● Aim of the exercise
Only the lines from the first line of the records through the line containing "FInf n => Some" belong in the answer. Copy them exactly.
───── Records supplied ─────
(* ===== verification/PyArith.v ===== *)
(** * PyArith

    The float operations of the language that the client's policies use:
    comparison, [min], multiplication and division, correctly rounded. *)

From S2P Require Import Prelude PyFloat PyValue.

(** ** Comparison *)

(** The signed mantissa of a finite float at a smaller exponent. *)
Definition scaled (neg : bool) (m : positive) (e q : Z) : Z :=
  let a := Z.pos m * 2 ^ (e - q) in if neg then - a else a.

(** The order of two floats; [None] when one of them is a NaN. *)
Definition float_compare (a b : pyfloat) : option comparison :=
  match a, b with
  | FNan, _ | _, FNan => None
  | FInf n, FInf n' => Some (if n then (if n' then Eq else Lt) else (if n' then Gt else Eq))
  | FInf n, _ => Some (if n then Lt else Gt)
  | _, FInf n => Some (if n then Gt else Lt)
  | FZero _, FZero _ => Some Eq
  | FZero _, FFin n _ _ => Some (if n then Gt else Lt)
  | FFin n _ _, FZero _ => Some (if n then Lt else Gt)
  | FFin n m e, FFin n' m' e' =>
      let q := Z.min e e' in Some (scaled n m e q ?= scaled n' m' e' q)
  end.

Definition float_ltb (a b : pyfloat) : bool :=
  match float_compare a b with Some Lt => true | _ => false end.

Definition float_leb (a b : pyfloat) : bool :=
  match float_compare a b with Some (Lt | Eq) => true | _ => false end.

(** [min(a, b)]: the first argument unless the second is smaller. *)
Definition py_min (a b : pyfloat) : pyfloat := if float_ltb b a then b else a.

(** [bool(x)] of a float. *)
Definition float_truthy (a : pyfloat) : bool := match a with FZero _ => false | _ => true end.

(** ** Arithmetic *)

(** A result rounded to double; a finite result out of range is an infinity. *)
Definition rounded (neg : bool) (n e : Z) : pyfloat :=
  match make_float neg n e with
  | FFin neg m e => match round_to double (FFin neg m e) with Some f => f | None => FInf neg end
  | f => f
  end.

Definition sign_of (a : pyfloat) : bool :=
  match a with FNan => false | FInf n | FZero n | FFin n _ _ => n end.

(** [a * b]. *)
Definition float_mul (a b : pyfloat) : pyfloat :=
  let neg := xorb (sign_of a) (sign_of b) in
  match a, b with
  | FNan, _ | _, FNan | FInf _, FZero _ | FZero _, FInf _ => FNan
  | FInf _, _ | _, FInf _ => FInf neg
  | FZero _, _ | _, FZero _ => FZero neg
  | FFin _ m e, FFin _ m' e' => rounded neg (Z.pos m * Z.pos m') (e + e')
  end.

(** [a / b] by a finite non-zero float: the quotient to 64 more bits than the
    operands have, with a sticky bit for the remainder, rounded once. *)
Definition float_div (a b : pyfloat) : pyfloat :=
  let neg := xorb (sign_of a) (sign_of b) in
  match a, b with
  | FFin _ m e, FFin _ m' e' =>
      let k := 64 + Z.log2 (Z.pos m') in
      let n := Z.shiftl (Z.pos m) k in
      let q := n / Z.pos m' in
      let sticky := if n mod Z.pos m' =? 0 then 0 else 1 in
      rounded neg (2 * q + sticky) (e - e' - k - 1)
  | FNan, _ | _, FNan | FInf _, FInf _ | _, FZero _ => FNan
  | FZero _, _ | _, FInf _ => FZero neg
  | FInf _, _ => FInf neg
  end.

Example mul_tenth_4 :
  float_mul (FFin false 3602879701896397 (-55)) (FFin false 1 2) = FFin false 3602879701896397 (-53).
Proof. by_compute. Qed.
(** [1500 / 1000.0 = 1.5] and [100 / 1000.0 = 0.1]. *)
Example div_1500 : float_div (FFin false 375 2) (FFin false 125 3) = FFin false 3 (-1).
Proof. by_compute. Qed.
Example div_100 : float_div (FFin false 25 2) (FFin false 125 3) = FFin false 3602879701896397 (-55).
Proof. by_compute. Qed.

(** ** Lemmas *)

Lemma float_compare_antisym a b :
  float_compare b a = option_map CompOpp (float_compare a b).
Proof.
  destruct a as [|[]|[]|[] m e], b as [|[]|[]|[] m' e']; try done;
    cbn [float_compare option_map]; by rewrite (Z.min_comm e' e), Z.compare_antisym.
Qed.

Lemma float_compare_nan a b : isnan a = false -> isnan b = false -> float_compare a b <> None.
Proof. by destruct a, b. Qed.

Lemma float_ltb_false a b :
  isnan a = false -> isnan b = false -> float_ltb b a = false -> float_leb a b = true.
Proof.
  intros Ha Hb. unfold float_ltb, float_leb. rewrite float_compare_antisym.
  pose proof (float_compare_nan a b Ha Hb). by destruct (float_compare a b) as [[]|].
Qed.

Lemma float_ltb_leb a b : float_ltb a b = true -> float_leb a b = true.
Proof. unfold float_ltb, float_leb. by destruct (float_compare a b) as [[]|]. Qed.

Lemma float_leb_refl a : isnan a = false -> float_leb a a = true.
Proof.
  destruct a as [|[]|[]|n m e]; try done; intros _. unfold float_leb. cbn [float_compare].
  by rewrite Z.compare_refl.
Qed.

Lemma py_min_le_r a b : isnan a = false -> isnan b = false -> float_leb (py_min a b) b = true.
Proof.
  intros Ha Hb. unfold py_min. destruct (float_ltb b a) eqn:E.
  - by apply float_leb_refl.
  - by apply float_ltb_false.
Qed.

Lemma py_min_le_l a b : isnan a = false -> float_leb (py_min a b) a = true.
Proof.
  intros Ha. unfold py_min. destruct (float_ltb b a) eqn:E.
  - by apply float_ltb_leb.
  - by apply float_leb_refl.
Qed.

Lemma py_min_nan a b : isnan a = false -> isnan b = false -> isnan (py_min a b) = false.
Proof. intros. unfold py_min. by destruct (float_ltb b a). Qed.

(** [2 ** k] as a float. *)
Lemma odd_part_pow2 k e : 0 <= k -> odd_part (Z.to_pos (2 ^ k)) e = (1%positive, e + k).
Proof.
  intros Hk. apply (odd_part_shift 1); [done|done|].
  rewrite Z2Pos.id by (apply Z.pow_pos_nonneg; lia). lia.
Qed.

Lemma float_of_int_pow2 k :
  0 <= k -> float_of_int (2 ^ k)
            = if k <? 1024 then Ok (FFin false 1 k) else Raise OverflowError.
Proof.
  intros Hk. unfold float_of_int.
  assert (H : 0 < 2 ^ k) by (apply Z.pow_pos_nonneg; lia).
  destruct (2 ^ k) as [|p|p] eqn:E; [lia| |lia].
  assert (Ho : odd_part p 0 = (1%positive, k)).
  { rewrite <- (Z.add_0_l k) at 1. rewrite <- (odd_part_pow2 k 0 Hk), E. done. }
  rewrite Ho. cbn [round_to]. unfold round_mantissa, quantum. cbn [fmt_prec fmt_emin double].
  rewrite (proj2 (Z.leb_le _ _)) by (cbn; lia).
  change (fmt_emax double) with 1024. change (Z.log2 1) with 0. cbn [Z.ltb Z.compare andb].
  rewrite Z.add_0_l, Z.leb_antisym. by destruct (k <? 1024).
Qed.

Lemma make_float_nan neg n e : isnan (make_float neg n e) = false.
Proof. destruct n; simpl; [done| |done]. by destruct (odd_part p e). Qed.

Lemma round_to_nan F a b : round_to F a = Some b -> isnan b = isnan a.
Proof.
  destruct a; [by intros [= <-]..|]. cbn [round_to]. destruct (round_mantissa F m e) as [n q].
  destruct (_ && _); [done|]. intros [= <-]. by rewrite make_float_nan.
Qed.

Lemma rounded_nan neg n e : isnan (rounded neg n e) = false.
Proof.
  unfold rounded. pose proof (make_float_nan neg n e) as H.
  destruct (make_float neg n e) as [| | |s m q]; [done..|].
  destruct (round_to double (FFin s m q)) as [f|] eqn:E; [|done].
  by apply round_to_nan in E.
Qed.

Lemma float_mul_nan a s m e : isnan a = false -> isnan (float_mul a (FFin s m e)) = false.
Proof. destruct a; try done. intros _. apply rounded_nan. Qed.

(** The order is transitive. *)
Lemma scaled_mono neg m e q k : q <= e -> 0 <= k -> scaled neg m e (q - k) = scaled neg m e q * 2 ^ k.
Proof.
  intros Hq Hk. unfold scaled. replace (e - (q - k)) with ((e - q) + k) by lia.
  rewrite Z.pow_add_r by lia. destruct neg; ring.
Qed.

Lemma compare_scale a b k : 0 <= k -> (a * 2 ^ k ?= b * 2 ^ k) = (a ?= b).
Proof.
  intros Hk. assert (0 < 2 ^ k) by (apply Z.pow_pos_nonneg; lia).
  rewrite !(Z.mul_comm _ (2 ^ k)). symmetry. apply Zmult_compare_compat_l. lia.
Qed.

Lemma float_compare_at n m e n' m' e' q :
  q <= Z.min e e' ->
  float_compare (FFin n m e) (FFin n' m' e') = Some (scaled n m e q ?= scaled n' m' e' q).
Proof.
  intros Hq. cbn [float_compare]. f_equal. symmetry.
  replace q with (Z.min e e' - (Z.min e e' - q)) by lia.
  rewrite !scaled_mono by lia. apply compare_scale. lia.
Qed.

Lemma scaled_sign (n : bool) m e q :
  q <= e -> if n then scaled n m e q < 0 else 0 < scaled n m e q.
Proof.
  intros Hq. assert (0 < 2 ^ (e - q)) by (apply Z.pow_pos_nonneg; lia).
  unfold scaled. destruct n; nia.
Qed.

(** A float as a point of an ordered set: minus infinity, the finite values at
    a common exponent [q], infinity. *)
Definition float_key (q : Z) (a : pyfloat) : Z * Z :=
  match a with
  | FInf n => (if n then -1 else 1, 0)
  | FFin n m e => (0, scaled n m e q)
  | _ => (0, 0)
  end.

Definition float_exp (a : pyfloat) : Z := match a with FFin _ _ e => e | _ => 0 end.

Lemma float_leb_key q a b :
  isnan a = false -> isnan b = false -> q <= float_exp a -> q <= float_exp b ->
  float_leb a b = true <->
  (float_key q a).1 < (float_key q b).1
  \/ ((float_key q a).1 = (float_key q b).1 /\ (float_key q a).2 <= (float_key q b).2).
Proof.
  intros Ha Hb Hqa Hqb. unfold float_leb.
  destruct a as [|na|na|na ma ea], b as [|nb|nb|nb mb eb]; try done; cbn [float_exp] in *.
  - destruct na, nb; cbn; intuition (lia || done).
  - destruct na; cbn; intuition (lia || done).
  - destruct na; cbn; intuition (lia || done).
  - destruct nb; cbn; intuition (lia || done).
  - cbn; intuition (lia || done).
  - pose proof (scaled_sign nb mb eb q Hqb). destruct nb; cbn [float_compare float_key fst snd];
      intuition (lia || done).
  - destruct nb; cbn; intuition (lia || done).
  - pose proof (scaled_sign na ma ea q Hqa). destruct na; cbn [float_compare float_key fst snd];
      intuition (lia || done).
  - rewrite (float_compare_at na ma ea nb mb eb q) by lia. cbn [float_key fst snd].
    destruct (Z.compare_spec (scaled na ma ea q) (scaled nb mb eb q)); intuition (lia || done).
Qed.

Lemma float_leb_not_nan a b : float_leb a b = true -> isnan a = false /\ isnan b = false.
Proof. destruct a, b; done. Qed.

Lemma float_leb_trans a b c :
  float_leb a b = true -> float_leb b c = true -> float_leb a c = true.
Proof.
  intros Hab Hbc. destruct (float_leb_not_nan _ _ Hab). destruct (float_leb_not_nan _ _ Hbc).
  set (q := Z.min (float_exp a) (Z.min (float_exp b) (float_exp c))).
  rewrite (float_leb_key q) in Hab, Hbc |- * by (done || lia). lia.
Qed.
─────
● Output of the task
(* ===== verification/PyArith.v ===== *)
(** * PyArith

    The float operations of the language that the client's policies use:
    comparison, [min], multiplication and division, correctly rounded. *)

From S2P Require Import Prelude PyFloat PyValue.

(** ** Comparison *)

(** The signed mantissa of a finite float at a smaller exponent. *)
Definition scaled (neg : bool) (m : positive) (e q : Z) : Z :=
  let a := Z.pos m * 2 ^ (e - q) in if neg then - a else a.

(** The order of two floats; [None] when one of them is a NaN. *)
Definition float_compare (a b : pyfloat) : option comparison :=
  match a, b with
  | FNan, _ | _, FNan => None
  | FInf n, FInf n' => Some (if n then (if n' then Eq else Lt) else (if n' then Gt else Eq))
  | FInf n, _ => Some (if n then Lt else Gt)
  | _, FInf n => Some (if n then Gt else Lt)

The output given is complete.